| PROBLEM TO SOLVE |
Given the listing below, write out exactly the lines starting with the line that has "intros W U Hv Hf." and going on through the line that has "let r := CFRangeMake loc n in", both kept.

| TASK INPUTS |
(* ===== verification/StorageRun.v ===== *)
(** * Sequences of operations on a storage

    The operations of [CFStorage.h] on the bytes of a storage, run one after the other on a
    heap without shared nodes, against their meaning on a list of bytes: [run_ok].  A new
    storage starts with the empty list: [created_run_ok]. *)

From stdpp Require Import base list numbers option gmap relations.
From Stdlib Require Import ZArith Lia.
From S2P Require Import Prelude Storage StorageHeap StorageTree StorageLeaf StorageCache StorageValues StorageRead StorageWrite StorageCut StorageRoot StorageWorld.
Import Storage StorageHeap StorageTree StorageLeaf StorageCache StorageValues StorageRead StorageWrite StorageCut StorageRoot StorageWorld.

Module StorageRun.

Inductive operation : Type :=
| Insert (range : CFRange)
| Delete (range : CFRange)
| Replace (range : CFRange) (values : list cell)
| Get (range : CFRange).

(** ** The code *)

(** The bytes that a call copies to its caller. *)
Definition perform (h : heap) (s : CFStorage) (o : operation) : result (heap * CFStorage * list cell) :=
  match o with
  | Insert range => '(h, s) ← CFStorageInsertValues h s range; Ok (h, s, [])
  | Delete range => '(h, s) ← CFStorageDeleteValues h s range; Ok (h, s, [])
  | Replace range values => '(h, s) ← CFStorageReplaceValues h s range values; Ok (h, s, [])
  | Get range => CFStorageGetValues h s range
  end.

Fixpoint run (h : heap) (s : CFStorage) (os : list operation) : result (heap * CFStorage * list (list cell)) :=
  match os with
  | [] => Ok (h, s, [])
  | o :: os => '(h, s, out) ← perform h s o; '(h, s, outs) ← run h s os; Ok (h, s, out :: outs)
  end.

(** ** The meaning *)

Section Meaning.

Context (vs : Z).

(** Insertion makes room; what the new bytes are is left open. *)
Inductive means : list cell -> operation -> list cell -> list cell -> Prop :=
| means_insert (l gap : list cell) (loc n : Z) : len gap = n * vs ->
    means l (Insert (CFRangeMake loc n)) (take (Z.to_nat (loc * vs)) l ++ gap ++ drop (Z.to_nat (loc * vs)) l) []
| means_delete (l : list cell) (loc n : Z) :
    means l (Delete (CFRangeMake loc n)) (take (Z.to_nat (loc * vs)) l ++ drop (Z.to_nat ((loc + n) * vs)) l) []
| means_replace (l values : list cell) (loc n : Z) :
    means l (Replace (CFRangeMake loc n) values) (take (Z.to_nat (loc * vs)) l ++ values ++ drop (Z.to_nat ((loc + n) * vs)) l) []
| means_get (l : list cell) (loc n : Z) :
    means l (Get (CFRangeMake loc n)) l (take (Z.to_nat (n * vs)) (drop (Z.to_nat (loc * vs)) l)).

Inductive run_means : list cell -> list operation -> list cell -> list (list cell) -> Prop :=
| run_means_nil (l : list cell) : run_means l [] l []
| run_means_cons (l l1 l2 : list cell) (o : operation) (os : list operation) (out : list cell) (outs : list (list cell)) :
    means l o l1 out -> run_means l1 os l2 outs -> run_means l (o :: os) l2 (out :: outs).

(** The ranges fit a storage of [n] values. *)
Definition fits (n : Z) (o : operation) : bool :=
  match o with
  | Insert range => (0 <=? location range) && (location range <=? n) && (0 <=? rlength range)
  | Delete range | Get range => (0 <=? location range) && (0 <=? rlength range) && (location range + rlength range <=? n)
  | Replace range values =>
    (0 <=? location range) && (0 <=? rlength range) && (location range + rlength range <=? n) && (len values =? rlength range * vs)
  end.

Definition count_after (n : Z) (o : operation) : Z :=
  match o with Insert range => n + rlength range | Delete range => n - rlength range | Replace _ _ | Get _ => n end.

Fixpoint all_fit (n : Z) (os : list operation) : bool :=
  match os with [] => true | o :: os => fits n o && all_fit (count_after n o) os end.

Lemma means_length (l l' out : list cell) (o : operation) (n : Z) : 0 < vs -> len l = n * vs -> fits n o = true -> means l o l' out -> len l' = count_after n o * vs.
Proof.
  intros Hv El Hf Hm. destruct Hm as [l gap loc k Eg|l loc k|l v loc k|l loc k]; cbn [fits count_after location rlength] in *;
    rewrite ?andb_true_iff, ?Z.leb_le, ?Z.eqb_eq in Hf; rewrite ?length_app, ?length_take, ?length_drop; nia.
Qed.

End Meaning.

(** ** One operation *)

(** What holds between two operations on the storage [s] with the bytes [l]. *)
Record stored (R : gset Z) (h : heap) (s : CFStorage) (l : list cell) : Prop := mk_stored {
  st_world : world R h;
  st_unshared : unshared (h_nodes h);
  st_storage : storage_ok R h s l;
  st_cache : located h s
}.

Lemma perform_ok (R : gset Z) (h : heap) (s : CFStorage) (l : list cell) (n : Z) (o : operation) :
  stored R h s l -> len l = n * valueSize s -> fits (valueSize s) n o = true ->
  exists h' k l' out, perform h s o = Ok (h', set_cache k s, out) /\ means (valueSize s) l o l' out /\ stored R h' (set_cache k s) l' /\ undisturbed R h h' s.
Proof.
  intros [W U So Lo] El Hf. pose proof (so_size _ _ _ _ So) as Hv.
  destruct o as [[loc k]|[loc k]|[loc k] values|[loc k]]; cbn [fits perform location rlength] in *; rewrite ?andb_true_iff, ?Z.leb_le, ?Z.eqb_eq in Hf.
  - destruct (insert_values R h s l (CFRangeMake loc k)) as (h' & c & l' & -> & (gap & Eg & ->) & W' & So' & Ud & Ca); cbn [location rlength] in *; try done; [lia|nia|lia|].
    cbn [mbind result_bind]. eexists h', c, _, []. split_and!; [done|by constructor| |done]. destruct (Ca U) as [U' [Lo'|(-> & -> & El')]]; [by split|].
    split; [done|done|by destruct s|by destruct s].
  - destruct (delete_values R h s l (CFRangeMake loc k)) as (h' & -> & W' & U' & So' & Ud); cbn [location rlength]; try done; [lia|lia|nia|].
    cbn [mbind result_bind]. eexists h', 0, _, []. split_and!; [done|constructor| |done]. split; [done|done| |by left]. unfold cut in So'. cbn [location rlength] in So'.
    rewrite !Z.sub_0_r in So'. by rewrite Z.mul_add_distr_r.
  - destruct (replace_values R h s l values (CFRangeMake loc k)) as (h' & c & -> & W' & So' & Re & Ud & U'); cbn [location rlength]; try done; [by eapply located_ready|lia|lia|nia|lia|].
    cbn [mbind result_bind]. eexists h', c, _, []. split_and!; [done|constructor| |done]. cbn [location] in So', Re. unfold splice in So', Re.
    replace (Z.to_nat (loc * valueSize s) + length values)%nat with (Z.to_nat ((loc + k) * valueSize s)) in So', Re by nia.
    split; [done|by apply U'|done|by eapply ready_located].
  - destruct (get_loop_ok R (Z.to_nat k) h s l loc k W So) as (h' & c & E & Q & X & _ & Lo'); [by eapply ready_cache_ok, located_ready|lia|lia|lia|nia|].
    eexists h', c, l, _. split_and!; [exact E|constructor| |].
    + split; [by eapply quiet_world|by eapply quiet_unshared|apply storage_set_cache; by eapply quiet_storage|by apply Lo'].
    + intros s2 l2 _. by apply quiet_storage.
Qed.

Lemma runs (R : gset Z) (os : list operation) : forall h s l n,
  stored R h s l -> len l = n * valueSize s -> all_fit (valueSize s) n os = true ->
  exists h' k l' outs, run h s os = Ok (h', set_cache k s, outs) /\ run_means (valueSize s) l os l' outs /\ stored R h' (set_cache k s) l' /\ undisturbed R h h' s.
Proof.
  induction os as [|o os IH]; intros h s l n St El Hf; cbn [run all_fit] in *.
  - exists h, (cacheNode s), l, []. split_and!; [by destruct s|constructor|by destruct s|by intros ?].
  - apply andb_true_iff in Hf as [Ho Hf]. pose proof (so_size _ _ _ _ (st_storage _ _ _ _ St)) as Hv.
    destruct (perform_ok R h s l n o St El Ho) as (h1 & c & l1 & out & -> & Hm & St1 & Ud). cbn [mbind result_bind].
    destruct (IH h1 (set_cache c s) l1 (count_after n o)) as (h2 & c2 & l2 & outs & -> & Hr & St2 & Ud2); [done|by eapply means_length|done|].
    cbn [mbind result_bind]. exists h2, c2, l2, (out :: outs). split_and!; [done|by econstructor|done|]. intros s2 l3 N So2. apply Ud2; [done|]. by apply Ud.
Qed.

(** C13. On a heap without shared nodes every sequence of insertions, deletions, replacements and reads
    whose ranges fit succeeds and refines the same operations on the list of bytes of the storage: the
    tree is split and merged, nodes are freed and the cached leaf is followed without changing a byte
    that the operation does not name, and the other storages keep theirs. *)
Theorem run_ok (R : gset Z) (h : heap) (s : CFStorage) (l : list cell) (n : Z) (os : list operation) :
  stored R h s l -> len l = n * valueSize s -> all_fit (valueSize s) n os = true ->
  exists h' k l' outs, run h s os = Ok (h', set_cache k s, outs) /\ run_means (valueSize s) l os l' outs /\ stored R h' (set_cache k s) l' /\
    (forall s2 l2, rootNode s2 <> rootNode s -> storage_ok R h s2 l2 -> storage_ok R h' s2 l2).
Proof. apply runs. Qed.

(** A new storage. *)
Lemma created (R : gset Z) (h : heap) (vs : Z) : world R h -> unshared (h_nodes h) -> 0 < vs <= kMaxLeafCapacity ->
  let '(h', s) := CFStorageCreate h vs in stored ({[rootNode s]} ∪ R) h' s [] /\ valueSize s = vs.
Proof.
  intros W U Hv. pose proof (create_ok R h W vs Hv) as C. pose proof (create_edges R h W) as E. unfold CFStorageCreate in *. destruct C as (W' & So & Ev & _). split; [|done].
  split; [done|intros y; specialize (U y); rewrite <- E in U; exact U|done|by left].
Qed.

(** A storage that [CFStorageCreate] has just made, followed by any sequence of operations
    that fit, holds what the same operations on the empty list give. *)
Theorem created_run_ok (R : gset Z) (h : heap) (vs : Z) (os : list operation) :
  world R h -> unshared (h_nodes h) -> 0 < vs <= kMaxLeafCapacity -> all_fit vs 0 os = true ->
  exists h' s' l' outs, (let '(h, s) := CFStorageCreate h vs in run h s os) = Ok (h', s', outs) /\ run_means vs [] os l' outs /\ stored ({[rootNode s']} ∪ R) h' s' l'.
Proof.
  intros W U Hv Hf. pose proof (created R h vs W U Hv) as C. destruct (CFStorageCreate h vs) as [h1 s]. destruct C as [St Ev]. rewrite <- Ev in Hf.
  destruct (runs _ os h1 s [] 0 St) as (h' & k & l' & outs & E & Hm & St' & _); [cbn; lia|done|]. rewrite Ev in Hm. by exists h', (set_cache k s), l', outs.
Qed.

Theorem store_roundtrip (R : gset Z) (h : heap) (s : CFStorage) (l values : list cell) (count loc n : Z) :
  stored R h s l -> len l = count * valueSize s -> 0 <= loc <= count -> 0 <= n -> len values = n * valueSize s ->
  let r := CFRangeMake loc n in
  exists h' k, run h s [Insert r; Replace r values; Get r; Delete r; Get (CFRangeMake 0 count)] = Ok (h', set_cache k s, [[]; []; values; []; l]) /\
    stored R h' (set_cache k s) l.
Proof.
  intros St El Hl Hn Ev r. pose proof (so_size _ _ _ _ (st_storage _ _ _ _ St)) as Hv.
  destruct (runs R [Insert r; Replace r values; Get r; Delete r; Get (CFRangeMake 0 count)] h s l count St El) as (h' & k & l' & outs & -> & Hm & St' & _).
  { cbn [all_fit fits count_after r location rlength]. rewrite !andb_true_iff, !Z.leb_le, Z.eqb_eq. lia. }
  exists h', k. do 5 (inversion Hm as [|? ? ? ? ? ? ? M1 Hm']; subst; clear Hm; rename Hm' into Hm; inversion M1; subst; clear M1). inversion Hm; subst.
  set (b := Z.to_nat (loc * valueSize s)). assert (Lb : length (take b l) = b) by (rewrite length_take; unfold b; nia).
  assert (E1 : forall x : list cell, length x = Z.to_nat (n * valueSize s) -> drop (Z.to_nat ((loc + n) * valueSize s)) (take b l ++ x ++ drop b l) = drop b l).
  { intros x Lx. rewrite app_assoc, drop_app_length' by (rewrite length_app; unfold b in *; nia). done. }
  assert (E2 : forall x : list cell, take b (take b l ++ x) = take b l) by (intros x; by rewrite take_app_length').
  fold b in St' |- *. rewrite !E2, !E1, take_drop in St' |- * by lia. split; [|done]. do 2 f_equal. change (0 * valueSize s) with 0. change (Z.to_nat 0) with 0%nat.
  rewrite drop_0, (take_ge l (Z.to_nat (count * valueSize s))) by lia. do 3 f_equal. rewrite drop_app_length' by done. by rewrite take_app_length' by lia.
Qed.

(** ** Evaluation *)

Definition unshared_check (h : heap) : bool := forallb (fun y => (occ y (edges (h_nodes h)) <? 2)%nat) (edges (h_nodes h)).

Lemma unshared_check_ok (h : heap) : unshared_check h = true -> unshared (h_nodes h).
Proof.
  unfold unshared_check. rewrite forallb_forall. intros H y. destruct (decide (y ∈ edges (h_nodes h))) as [Hy|Hy]; [|apply occ_zero in Hy; lia].
  apply list_elem_of_In, H in Hy. by apply Nat.ltb_lt in Hy.
Qed.

(** One storage with two leaves. *)
Module Single.

Definition leaf_node (l : list Z) : CFStorageNode := mkNode (len l) 1 false (Leaf 0 (Some (map Some l)) (CFRangeMake 0 0)).
Definition root_node : CFStorageNode := mkNode 5 0 false (Branch 2 3 0).
Definition h0 : heap := mkHeap (<[1 := root_node]> (<[2 := leaf_node [10; 11; 12]]> {[3 := leaf_node [13; 14]]})) 4.
Definition R0 : gset Z := {[1]}.
Definition store : CFStorage := mkStorage 1 (Some 0) false 0 kMaxLeafCapacity 1.
Definition bytes0 : list cell := map Some [10; 11; 12; 13; 14].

| ANSWER |
  intros W U Hv Hf. pose proof (created R h vs W U Hv) as C. destruct (CFStorageCreate h vs) as [h1 s]. destruct C as [St Ev]. rewrite <- Ev in Hf.
  destruct (runs _ os h1 s [] 0 St) as (h' & k & l' & outs & E & Hm & St' & _); [cbn; lia|done|]. rewrite Ev in Hm. by exists h', (set_cache k s), l', outs.
Qed.

Theorem store_roundtrip (R : gset Z) (h : heap) (s : CFStorage) (l values : list cell) (count loc n : Z) :
  stored R h s l -> len l = count * valueSize s -> 0 <= loc <= count -> 0 <= n -> len values = n * valueSize s ->
  let r := CFRangeMake loc n in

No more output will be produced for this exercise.